Income tax department irregularly allowed deductions: CAG

The income tax department irregularly allowed deduction to assessees in 19 cases in eight states in respect of income earned through sale of carbon credit

GN Bureau | November 23, 2016


#carbon credit   #Income Tax department   #CAG   #infrastructure  


 The income tax department irregularly allowed deduction to assessees in 33 cases across 13 states in respect of infrastructure developed by joint venture formed by collaboration with foreign companies, undertakings owned by association of persons (AOPs), assessees who did not enter into agreement with the government, non-compliant industrial park and excluded works contractors.
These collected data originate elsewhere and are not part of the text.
(* ===== verification/RecoveryRows.v ===== *)
(** The rows of a Wikidata repair ([pipeline/_wikidata_recovery]): integrity and preservation checks
    ([validation.py]), the legacy and canonical shapes of links ([link_rows.py]), derived fields
    ([repair_fields.py]), the rows a repair retains ([repair_inputs.py]) and the merge of what was
    recovered ([repair_merge.py]). *)
From stdpp Require Import gmap sorting.
From S2P Require Import Prelude Py PyStr PyText Linker PolygonLinks.

Definition RecoveryRepairError : exn_class := CUser (u "RecoveryRepairError") CRuntimeError.
Definition repair_error (parts : pymsg) : exn := exc RecoveryRepairError parts.

Inductive RecoveryClassification :=
  | CURRENT | AUTHORITATIVE_NO_SITELINK | AUTHORITATIVE_NO_ARTICLE | AUTHORITATIVE_MISSING | REPAIR_REQUIRED | BLOCKED.
#[export] Instance classification_eq_dec : EqDecision RecoveryClassification.
Proof. solve_decision. Defined.

(** What the audit found in a region, as far as a repair reads it. *)
Record RegionAuditResult := {
  region_stem : str;
  blocked_reason : str;
  classifications : list (str * RecoveryClassification);
  polygon_ids_by_qid : list (str * list str);
  affected_polygon_ids_by_qid : list (str * list str);
  affected_qids : list str;
  orphan_fact_ids : list str;
  region_orphan_document_ids : list str }.

(** [a != b] on rows and on lists of rows. *)
Definition row_eqb (a b : pydict) : bool := py_eqb (VDict a) (VDict b).
Definition rows_eqb (a b : list pydict) : bool := py_eqb (VList (VDict <$> a)) (VList (VDict <$> b)).

(** [list.sort(key=...)]: stable. *)
Fixpoint insert_by {K} (leb : K -> K -> bool) (x : K * pydict) (l : list (K * pydict)) : list (K * pydict) :=
  match l with
  | [] => [x]
  | y :: rest => if leb x.1 y.1 then x :: l else y :: insert_by leb x rest
  end.
Definition sort_rows {K} (leb : K -> K -> bool) (key : pydict -> outcome K) (rows : list pydict) : outcome (list pydict) :=
  keys ← mapM key rows;
  mret (foldr (insert_by leb) [] (zip keys rows)).*2.

Section RecoveryRows.
Context {RT : Runtime}.

(** * Checks ([validation.py]) *)

Definition duplicate (label : string) (identifier : str) : exn :=
  repair_error [FStr (u "duplicate " ++ u label ++ u " "); FRepr (VStr identifier)].

Definition unique_mapping (rows : list pydict) (key value label : string) : outcome (list (str * str)) :=
  fold_outcome (fun result row =>
    identifier ← item_text key row;
    _ ← raise_if (dmem identifier result) (duplicate label identifier);
    v ← item_text value row;
    mret (dset identifier v result)) [] rows.

Definition unique_rows (rows : list pydict) (key label : string) : outcome (list (str * pydict)) :=
  fold_outcome (fun result row =>
    identifier ← item_text key row;
    _ ← raise_if (dmem identifier result) (duplicate label identifier);
    mret (dset identifier row result)) [] rows.

Definition first_invalid_polygon_tag (tags : list str) : option str := List.find (fun tag => bool_decide (qids_from_osm_tag tag = [])) tags.

Definition validate_polygons (polygons : list pydict) : outcome (list (str * list str)) :=
  polygon_tags ← unique_mapping polygons "polygon_id" "wikidata" "polygon_id";
  match first_invalid_polygon_tag polygon_tags.*2 with
  | Some invalid => Raise (repair_error [FStr (u "polygon contains invalid Wikidata identifier "); FRepr (VStr invalid)])
  | None => mret ((fun kv => (kv.1, qids_from_osm_tag kv.2)) <$> polygon_tags)
  end.

Definition validate_documents (documents : list pydict) : outcome (list (str * pydict) * gset str) :=
  documents_by_article ← unique_rows documents "article_id" "article_id";
  _ ← unique_rows documents "document_id" "document_id";
  ids ← mapM (item_text "document_id") documents;
  mret (documents_by_article, list_to_set ids).

Definition pair_repr (identity : str * str) : frag := FRepr (VTuple [VStr identity.1; VStr identity.2]).

Definition record_link_identity (identity : str * str) (link_ids : gset (str * str)) : outcome (gset (str * str)) :=
  _ ← raise_if (bool_decide (identity ∈ link_ids)) (repair_error [FStr (u "duplicate polygon-article identity "); pair_repr identity]);
  mret ({[identity]} ∪ link_ids).

Definition validate_link_reference (link : pydict) (polygon_id article_identifier : str) (polygon_qids : list (str * list str))
    (documents_by_article : list (str * pydict)) : outcome unit :=
  match dget polygon_id polygon_qids with
  | None => Raise (repair_error [FStr (u "link references missing polygon "); FRepr (VStr polygon_id)])
  | Some qids =>
      match dget article_identifier documents_by_article with
      | None => Raise (repair_error [FStr (u "link references missing document "); FRepr (VStr article_identifier)])
      | Some document =>
          qid ← item_text "wikidata" link;
          let mismatch := repair_error [FStr (u "link QID mismatch for "); pair_repr (polygon_id, article_identifier)] in
          if negb (bool_decide (qid ∈ qids)) then Raise mismatch
          else document_qid ← item_text "wikidata" document; raise_if (negb (str_eqb document_qid qid)) mismatch
      end
  end.

Definition validate_link (polygon_qids : list (str * list str)) (documents_by_article : list (str * pydict)) (link_ids : gset (str * str))
    (link : pydict) : outcome (gset (str * str)) :=
  polygon_id ← item_text "polygon_id" link;
  article_identifier ← item_text "article_id" link;
  link_ids ← record_link_identity (polygon_id, article_identifier) link_ids;
  _ ← validate_link_reference link polygon_id article_identifier polygon_qids documents_by_article;
  mret link_ids.

Definition validate_links (links : list pydict) (polygon_qids : list (str * list str)) (documents_by_article : list (str * pydict))
    : outcome unit :=
  _ ← fold_outcome (validate_link polygon_qids documents_by_article) ∅ links;
  mret tt.

Definition validate_section (document_ids : gset str) (section : pydict) : outcome unit :=
  id ← item_text "document_id" section;
  raise_if (negb (bool_decide (id ∈ document_ids)))
    (repair_error [FStr (u "section references missing document "); FRepr (dget_none (u "document_id") section)]).

Definition validate_sections (sections : list pydict) (document_ids : gset str) : outcome unit :=
  _ ← unique_rows sections "section_id" "section_id";
  fold_outcome (fun _ => validate_section document_ids) tt sections.

Definition validate_fact (valid_qids : gset str) (fact : pydict) : outcome unit :=
  qid ← item_text "wikidata" fact;
  raise_if (negb (bool_decide (qid ∈ valid_qids)))
    (repair_error [FStr (u "fact references absent QID "); FRepr (dget_none (u "wikidata") fact)]).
This resulted in underassessment of income involving tax effect of Rs 205.84 crore, observed the CAG.

 
The Comptroller and Auditor General (CAG) report on allowance of deduction to the assessees engaged in infrastructure development said that the ITD irregularly allowed deduction to assesses in 16 cases in eight states where the business of the assessees such as sale of plots, projects not covered under infrastructural facilities, conversion charges, development/maintenance of park etc, were not eligible for the deduction. This resulted in underassessment of income involving tax effect of Rs 174.35 crore.
 
The report also noted that the income tax department irregularly allowed deduction to assessees in 19 cases in eight states in respect of income earned through sale of carbon credit which involved tax effect of Rs 34.77 crore.
 
“The ITD irregularly considered additions made on account of treatment of expenditure as revenue, sale of fixed assets, disallowance made u/s 40A(3) 14A, 40(a) etc., for deduction in nine cases in five states. Consequently, the allowances were more than the amount claimed by the assessee involving consequential tax effect of Rs 74.66 crore.
 
“The ITD irregularly allowed deduction to assessees in eight cases in two states in respect of profits derived from ‘Railway Sidings/Jetties’ constructed and operated by the assessees for their private purposes, which did not qualify to be treated as infrastructure facilities in terms of Explanation to section 80 IA(4). Irregular allowance of deduction attracted tax effect of  Rs 2066.70 crore.”
 
The report went on to say that the ITD irregularly allowed deduction to assessees in six cases in four states for the period beyond the permissible limit of 10 consecutive assessment years, starting from the declared initial assessment year. Incorrect allowance of deductions resulted in underassessment of income involving tax effect of Rs 859.47 crore.
 
“The ITD irregularly allowed deduction to assessees in 15 cases in eight states where the assessee did not apportion the common expenses between eligible and non eligible units properly which resulted in excess allowance of deduction involving tax effect of Rs 224.47 crore.”